=== Section Start ===
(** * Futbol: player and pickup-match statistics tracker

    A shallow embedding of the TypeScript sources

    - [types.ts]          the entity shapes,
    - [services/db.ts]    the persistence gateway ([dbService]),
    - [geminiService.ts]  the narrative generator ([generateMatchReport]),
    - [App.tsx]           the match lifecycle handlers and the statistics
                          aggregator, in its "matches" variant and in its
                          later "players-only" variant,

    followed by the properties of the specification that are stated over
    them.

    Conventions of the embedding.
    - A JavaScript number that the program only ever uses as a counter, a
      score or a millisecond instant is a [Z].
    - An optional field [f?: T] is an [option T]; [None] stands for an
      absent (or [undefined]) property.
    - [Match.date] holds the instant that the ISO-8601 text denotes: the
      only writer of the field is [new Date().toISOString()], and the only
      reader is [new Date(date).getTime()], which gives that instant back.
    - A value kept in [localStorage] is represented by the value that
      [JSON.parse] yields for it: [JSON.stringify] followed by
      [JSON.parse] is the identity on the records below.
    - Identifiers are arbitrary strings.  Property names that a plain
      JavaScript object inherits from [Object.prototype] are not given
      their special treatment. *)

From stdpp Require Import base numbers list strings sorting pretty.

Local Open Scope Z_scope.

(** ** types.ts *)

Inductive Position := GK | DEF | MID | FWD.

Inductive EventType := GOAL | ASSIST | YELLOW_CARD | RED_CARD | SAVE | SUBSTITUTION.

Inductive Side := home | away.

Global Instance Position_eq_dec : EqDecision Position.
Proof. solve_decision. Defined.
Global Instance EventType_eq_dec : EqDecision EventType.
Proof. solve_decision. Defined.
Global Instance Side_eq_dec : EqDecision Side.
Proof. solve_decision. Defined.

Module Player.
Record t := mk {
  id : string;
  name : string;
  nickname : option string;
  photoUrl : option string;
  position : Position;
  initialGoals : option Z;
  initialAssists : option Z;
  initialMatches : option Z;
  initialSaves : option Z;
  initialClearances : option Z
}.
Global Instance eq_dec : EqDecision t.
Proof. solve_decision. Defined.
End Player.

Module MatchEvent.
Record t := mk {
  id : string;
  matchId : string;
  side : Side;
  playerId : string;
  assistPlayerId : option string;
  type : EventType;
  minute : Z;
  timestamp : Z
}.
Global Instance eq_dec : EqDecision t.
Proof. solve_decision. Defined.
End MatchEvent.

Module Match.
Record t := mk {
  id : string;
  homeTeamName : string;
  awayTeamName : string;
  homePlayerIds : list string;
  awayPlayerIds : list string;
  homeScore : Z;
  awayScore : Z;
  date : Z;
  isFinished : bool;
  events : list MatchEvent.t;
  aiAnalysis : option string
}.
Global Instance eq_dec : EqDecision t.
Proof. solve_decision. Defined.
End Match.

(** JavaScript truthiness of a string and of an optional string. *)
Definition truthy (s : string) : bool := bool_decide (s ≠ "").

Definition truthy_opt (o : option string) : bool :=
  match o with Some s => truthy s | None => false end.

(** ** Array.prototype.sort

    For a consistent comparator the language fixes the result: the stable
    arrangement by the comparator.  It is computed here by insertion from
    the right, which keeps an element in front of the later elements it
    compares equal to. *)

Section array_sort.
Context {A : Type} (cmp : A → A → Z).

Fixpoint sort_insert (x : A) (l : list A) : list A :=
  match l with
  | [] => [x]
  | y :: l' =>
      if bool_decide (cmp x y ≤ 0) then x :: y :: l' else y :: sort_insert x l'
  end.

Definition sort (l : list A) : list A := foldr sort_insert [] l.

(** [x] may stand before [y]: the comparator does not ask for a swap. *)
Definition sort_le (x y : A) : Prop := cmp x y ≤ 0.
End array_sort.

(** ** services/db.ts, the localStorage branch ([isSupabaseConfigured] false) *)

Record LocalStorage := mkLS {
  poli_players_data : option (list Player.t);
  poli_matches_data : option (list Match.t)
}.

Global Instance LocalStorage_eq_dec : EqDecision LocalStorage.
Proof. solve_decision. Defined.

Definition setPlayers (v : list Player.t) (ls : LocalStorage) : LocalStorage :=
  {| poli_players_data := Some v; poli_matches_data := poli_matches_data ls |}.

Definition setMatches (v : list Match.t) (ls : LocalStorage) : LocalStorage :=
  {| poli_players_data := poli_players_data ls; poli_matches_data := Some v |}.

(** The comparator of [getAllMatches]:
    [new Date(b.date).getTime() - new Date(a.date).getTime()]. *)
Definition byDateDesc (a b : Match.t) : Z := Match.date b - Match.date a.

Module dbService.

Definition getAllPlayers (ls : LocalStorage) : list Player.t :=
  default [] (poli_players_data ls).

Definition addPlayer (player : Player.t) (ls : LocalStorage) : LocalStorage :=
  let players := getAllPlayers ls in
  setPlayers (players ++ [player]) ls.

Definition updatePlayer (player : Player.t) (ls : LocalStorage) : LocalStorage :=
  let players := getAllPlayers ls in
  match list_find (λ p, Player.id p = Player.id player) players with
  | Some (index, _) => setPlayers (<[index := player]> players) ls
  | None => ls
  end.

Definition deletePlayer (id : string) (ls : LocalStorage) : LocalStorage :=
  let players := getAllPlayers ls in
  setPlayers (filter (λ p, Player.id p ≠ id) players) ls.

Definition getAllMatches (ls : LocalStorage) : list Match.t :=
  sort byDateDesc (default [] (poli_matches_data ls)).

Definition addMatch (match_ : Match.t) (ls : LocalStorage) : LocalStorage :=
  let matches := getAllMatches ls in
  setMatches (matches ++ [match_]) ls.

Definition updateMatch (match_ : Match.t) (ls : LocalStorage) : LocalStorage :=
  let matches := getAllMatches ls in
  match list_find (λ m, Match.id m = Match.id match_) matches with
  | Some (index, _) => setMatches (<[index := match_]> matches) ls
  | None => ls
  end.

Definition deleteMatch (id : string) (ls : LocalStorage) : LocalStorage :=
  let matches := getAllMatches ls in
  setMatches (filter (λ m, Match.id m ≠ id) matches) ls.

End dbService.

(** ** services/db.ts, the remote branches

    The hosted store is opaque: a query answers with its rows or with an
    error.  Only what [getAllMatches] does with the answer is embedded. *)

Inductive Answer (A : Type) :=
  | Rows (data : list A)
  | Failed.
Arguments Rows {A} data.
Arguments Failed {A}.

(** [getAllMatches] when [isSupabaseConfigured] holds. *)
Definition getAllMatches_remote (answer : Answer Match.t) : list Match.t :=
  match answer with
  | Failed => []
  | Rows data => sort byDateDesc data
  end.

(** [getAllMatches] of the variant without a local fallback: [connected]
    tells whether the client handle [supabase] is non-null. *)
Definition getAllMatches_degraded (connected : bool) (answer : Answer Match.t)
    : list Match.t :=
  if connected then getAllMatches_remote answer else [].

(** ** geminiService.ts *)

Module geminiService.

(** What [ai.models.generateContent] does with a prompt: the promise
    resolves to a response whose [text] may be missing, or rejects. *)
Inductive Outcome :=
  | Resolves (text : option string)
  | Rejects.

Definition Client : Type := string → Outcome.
=== Section End ===
=== Section Start ===
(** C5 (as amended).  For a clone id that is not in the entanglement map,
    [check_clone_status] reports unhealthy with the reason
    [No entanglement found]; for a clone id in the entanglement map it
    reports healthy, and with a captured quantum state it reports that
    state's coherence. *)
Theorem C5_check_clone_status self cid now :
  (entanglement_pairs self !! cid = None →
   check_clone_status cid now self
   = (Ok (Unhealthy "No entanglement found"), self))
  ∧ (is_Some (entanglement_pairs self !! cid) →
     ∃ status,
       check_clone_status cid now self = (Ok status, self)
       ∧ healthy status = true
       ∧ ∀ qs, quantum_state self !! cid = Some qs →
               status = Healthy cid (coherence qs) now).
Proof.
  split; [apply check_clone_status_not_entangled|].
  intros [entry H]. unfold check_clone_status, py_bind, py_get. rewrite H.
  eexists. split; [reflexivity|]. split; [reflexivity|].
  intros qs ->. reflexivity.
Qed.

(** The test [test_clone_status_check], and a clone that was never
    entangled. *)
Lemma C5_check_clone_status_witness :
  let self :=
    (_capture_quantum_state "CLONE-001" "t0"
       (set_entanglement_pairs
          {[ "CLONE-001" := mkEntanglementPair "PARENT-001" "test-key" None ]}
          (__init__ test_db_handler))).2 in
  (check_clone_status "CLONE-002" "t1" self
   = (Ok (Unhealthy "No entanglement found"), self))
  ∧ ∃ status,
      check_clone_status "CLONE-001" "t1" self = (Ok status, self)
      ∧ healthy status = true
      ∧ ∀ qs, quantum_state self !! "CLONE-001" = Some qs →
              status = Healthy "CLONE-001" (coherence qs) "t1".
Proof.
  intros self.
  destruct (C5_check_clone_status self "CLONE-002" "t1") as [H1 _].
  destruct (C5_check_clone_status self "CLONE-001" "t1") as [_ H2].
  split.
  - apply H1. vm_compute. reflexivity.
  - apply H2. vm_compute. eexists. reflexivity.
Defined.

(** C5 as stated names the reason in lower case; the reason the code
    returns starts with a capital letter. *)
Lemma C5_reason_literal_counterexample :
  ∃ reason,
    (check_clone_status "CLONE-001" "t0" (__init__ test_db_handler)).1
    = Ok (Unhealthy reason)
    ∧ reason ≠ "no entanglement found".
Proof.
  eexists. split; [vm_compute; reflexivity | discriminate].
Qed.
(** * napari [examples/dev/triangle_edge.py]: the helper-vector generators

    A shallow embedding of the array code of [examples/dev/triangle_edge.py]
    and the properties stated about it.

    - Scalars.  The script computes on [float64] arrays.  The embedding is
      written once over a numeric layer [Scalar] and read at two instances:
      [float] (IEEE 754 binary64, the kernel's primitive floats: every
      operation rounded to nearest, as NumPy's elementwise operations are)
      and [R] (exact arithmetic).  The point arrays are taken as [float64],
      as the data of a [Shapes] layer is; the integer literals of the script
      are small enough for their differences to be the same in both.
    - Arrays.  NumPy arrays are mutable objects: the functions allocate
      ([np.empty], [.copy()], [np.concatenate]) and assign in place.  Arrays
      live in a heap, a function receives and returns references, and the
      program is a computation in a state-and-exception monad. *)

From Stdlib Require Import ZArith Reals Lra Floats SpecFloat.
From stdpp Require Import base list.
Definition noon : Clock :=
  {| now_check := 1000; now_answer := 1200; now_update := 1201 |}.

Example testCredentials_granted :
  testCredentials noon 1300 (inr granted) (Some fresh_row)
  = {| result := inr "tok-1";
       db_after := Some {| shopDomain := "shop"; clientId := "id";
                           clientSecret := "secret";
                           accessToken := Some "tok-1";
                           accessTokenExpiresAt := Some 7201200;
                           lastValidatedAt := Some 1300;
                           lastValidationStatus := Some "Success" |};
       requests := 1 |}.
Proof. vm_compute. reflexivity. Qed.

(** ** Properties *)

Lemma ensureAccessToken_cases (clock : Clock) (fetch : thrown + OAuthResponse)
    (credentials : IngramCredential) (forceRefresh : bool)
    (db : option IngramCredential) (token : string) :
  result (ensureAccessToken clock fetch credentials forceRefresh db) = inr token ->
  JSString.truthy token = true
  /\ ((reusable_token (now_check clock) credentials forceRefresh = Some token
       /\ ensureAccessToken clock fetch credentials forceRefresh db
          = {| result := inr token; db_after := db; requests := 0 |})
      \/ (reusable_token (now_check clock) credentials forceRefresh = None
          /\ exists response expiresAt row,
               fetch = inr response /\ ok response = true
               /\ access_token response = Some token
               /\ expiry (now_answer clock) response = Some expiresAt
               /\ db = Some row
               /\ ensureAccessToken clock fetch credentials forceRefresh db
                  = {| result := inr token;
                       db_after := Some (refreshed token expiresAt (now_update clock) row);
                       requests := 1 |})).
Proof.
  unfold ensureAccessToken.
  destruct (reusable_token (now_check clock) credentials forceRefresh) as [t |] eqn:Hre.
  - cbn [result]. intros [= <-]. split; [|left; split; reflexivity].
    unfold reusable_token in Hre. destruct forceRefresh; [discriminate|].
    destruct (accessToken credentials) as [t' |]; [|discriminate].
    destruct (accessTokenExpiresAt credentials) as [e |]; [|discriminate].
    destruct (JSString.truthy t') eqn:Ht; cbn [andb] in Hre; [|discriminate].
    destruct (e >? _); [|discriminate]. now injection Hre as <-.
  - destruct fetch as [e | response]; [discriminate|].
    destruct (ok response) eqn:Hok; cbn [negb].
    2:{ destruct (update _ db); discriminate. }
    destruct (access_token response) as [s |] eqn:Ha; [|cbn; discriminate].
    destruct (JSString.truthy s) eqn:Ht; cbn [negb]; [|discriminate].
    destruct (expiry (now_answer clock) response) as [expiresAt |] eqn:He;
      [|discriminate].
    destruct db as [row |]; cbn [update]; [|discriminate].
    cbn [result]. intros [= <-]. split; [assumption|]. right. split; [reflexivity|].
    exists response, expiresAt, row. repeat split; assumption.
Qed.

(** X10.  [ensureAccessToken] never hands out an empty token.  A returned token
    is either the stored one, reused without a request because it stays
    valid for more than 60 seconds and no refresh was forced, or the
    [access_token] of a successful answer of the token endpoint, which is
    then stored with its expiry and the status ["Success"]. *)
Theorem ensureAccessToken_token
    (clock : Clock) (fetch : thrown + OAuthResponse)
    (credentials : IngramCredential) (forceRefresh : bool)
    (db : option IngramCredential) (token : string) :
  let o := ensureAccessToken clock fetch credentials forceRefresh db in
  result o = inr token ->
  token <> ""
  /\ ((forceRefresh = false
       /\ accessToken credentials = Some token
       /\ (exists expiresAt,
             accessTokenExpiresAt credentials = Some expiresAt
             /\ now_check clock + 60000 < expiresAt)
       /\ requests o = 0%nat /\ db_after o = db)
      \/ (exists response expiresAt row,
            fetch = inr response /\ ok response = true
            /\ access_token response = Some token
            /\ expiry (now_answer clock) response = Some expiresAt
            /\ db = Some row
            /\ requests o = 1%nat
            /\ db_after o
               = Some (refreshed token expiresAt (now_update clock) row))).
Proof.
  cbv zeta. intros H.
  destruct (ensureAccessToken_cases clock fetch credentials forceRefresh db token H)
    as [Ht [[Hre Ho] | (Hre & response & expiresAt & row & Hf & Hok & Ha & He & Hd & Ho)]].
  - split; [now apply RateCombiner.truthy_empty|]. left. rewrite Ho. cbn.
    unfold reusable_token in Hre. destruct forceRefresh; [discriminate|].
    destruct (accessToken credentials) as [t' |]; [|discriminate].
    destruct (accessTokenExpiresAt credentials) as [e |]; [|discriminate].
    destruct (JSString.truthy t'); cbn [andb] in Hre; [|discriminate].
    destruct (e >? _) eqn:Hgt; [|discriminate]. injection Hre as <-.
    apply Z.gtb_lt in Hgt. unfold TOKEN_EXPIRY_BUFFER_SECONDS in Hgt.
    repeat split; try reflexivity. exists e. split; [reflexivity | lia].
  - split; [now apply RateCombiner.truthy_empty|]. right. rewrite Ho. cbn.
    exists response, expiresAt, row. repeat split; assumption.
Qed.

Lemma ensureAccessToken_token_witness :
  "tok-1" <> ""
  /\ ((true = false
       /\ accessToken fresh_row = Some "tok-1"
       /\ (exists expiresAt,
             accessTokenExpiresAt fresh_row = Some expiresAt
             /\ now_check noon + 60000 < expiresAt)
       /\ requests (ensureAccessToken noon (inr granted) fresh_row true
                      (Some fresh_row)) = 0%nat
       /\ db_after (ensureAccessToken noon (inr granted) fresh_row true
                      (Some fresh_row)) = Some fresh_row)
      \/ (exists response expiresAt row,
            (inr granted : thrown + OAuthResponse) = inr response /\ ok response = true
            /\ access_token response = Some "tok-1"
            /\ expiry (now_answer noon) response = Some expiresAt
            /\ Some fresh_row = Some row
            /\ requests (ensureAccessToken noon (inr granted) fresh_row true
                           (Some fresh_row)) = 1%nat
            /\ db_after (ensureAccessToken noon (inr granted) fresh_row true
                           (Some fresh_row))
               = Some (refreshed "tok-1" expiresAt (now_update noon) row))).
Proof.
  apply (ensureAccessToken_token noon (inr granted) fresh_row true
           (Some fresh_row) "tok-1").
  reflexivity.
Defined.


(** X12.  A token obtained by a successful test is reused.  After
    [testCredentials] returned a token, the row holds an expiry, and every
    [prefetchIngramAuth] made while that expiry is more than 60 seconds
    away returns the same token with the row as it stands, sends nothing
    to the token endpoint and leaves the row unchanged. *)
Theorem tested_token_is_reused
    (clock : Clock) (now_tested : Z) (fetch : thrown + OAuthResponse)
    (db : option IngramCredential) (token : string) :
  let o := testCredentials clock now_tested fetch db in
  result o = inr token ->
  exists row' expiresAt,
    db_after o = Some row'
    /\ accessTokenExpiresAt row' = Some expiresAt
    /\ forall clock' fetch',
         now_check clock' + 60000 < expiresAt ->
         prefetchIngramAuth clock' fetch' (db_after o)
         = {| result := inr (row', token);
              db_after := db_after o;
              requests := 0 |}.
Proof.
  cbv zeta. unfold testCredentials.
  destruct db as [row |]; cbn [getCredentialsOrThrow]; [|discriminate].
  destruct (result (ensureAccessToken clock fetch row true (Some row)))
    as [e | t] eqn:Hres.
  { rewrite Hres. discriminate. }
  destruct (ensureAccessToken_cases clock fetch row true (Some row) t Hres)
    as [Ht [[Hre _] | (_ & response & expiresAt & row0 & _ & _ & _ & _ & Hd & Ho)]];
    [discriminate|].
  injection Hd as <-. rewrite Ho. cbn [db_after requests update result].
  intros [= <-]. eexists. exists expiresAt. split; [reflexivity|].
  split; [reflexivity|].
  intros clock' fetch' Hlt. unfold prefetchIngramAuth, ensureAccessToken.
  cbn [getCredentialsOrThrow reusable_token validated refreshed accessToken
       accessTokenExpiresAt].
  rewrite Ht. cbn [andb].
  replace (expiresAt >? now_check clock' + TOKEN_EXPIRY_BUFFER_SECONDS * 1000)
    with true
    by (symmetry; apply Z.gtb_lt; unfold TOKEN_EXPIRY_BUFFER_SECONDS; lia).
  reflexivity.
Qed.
=== Section End ===
### Exercise goal
Only the lines above from the line with "(** * Futbol: player" to the line with "[JSON.parse] is the", those two lines included, should be reproduced exactly.

### Response to the task
(** * Futbol: player and pickup-match statistics tracker

    A shallow embedding of the TypeScript sources

    - [types.ts]          the entity shapes,
    - [services/db.ts]    the persistence gateway ([dbService]),
    - [geminiService.ts]  the narrative generator ([generateMatchReport]),
    - [App.tsx]           the match lifecycle handlers and the statistics
                          aggregator, in its "matches" variant and in its
                          later "players-only" variant,

    followed by the properties of the specification that are stated over
    them.

    Conventions of the embedding.
    - A JavaScript number that the program only ever uses as a counter, a
      score or a millisecond instant is a [Z].
    - An optional field [f?: T] is an [option T]; [None] stands for an
      absent (or [undefined]) property.
    - [Match.date] holds the instant that the ISO-8601 text denotes: the
      only writer of the field is [new Date().toISOString()], and the only
      reader is [new Date(date).getTime()], which gives that instant back.
    - A value kept in [localStorage] is represented by the value that
      [JSON.parse] yields for it: [JSON.stringify] followed by
      [JSON.parse] is the identity on the records below.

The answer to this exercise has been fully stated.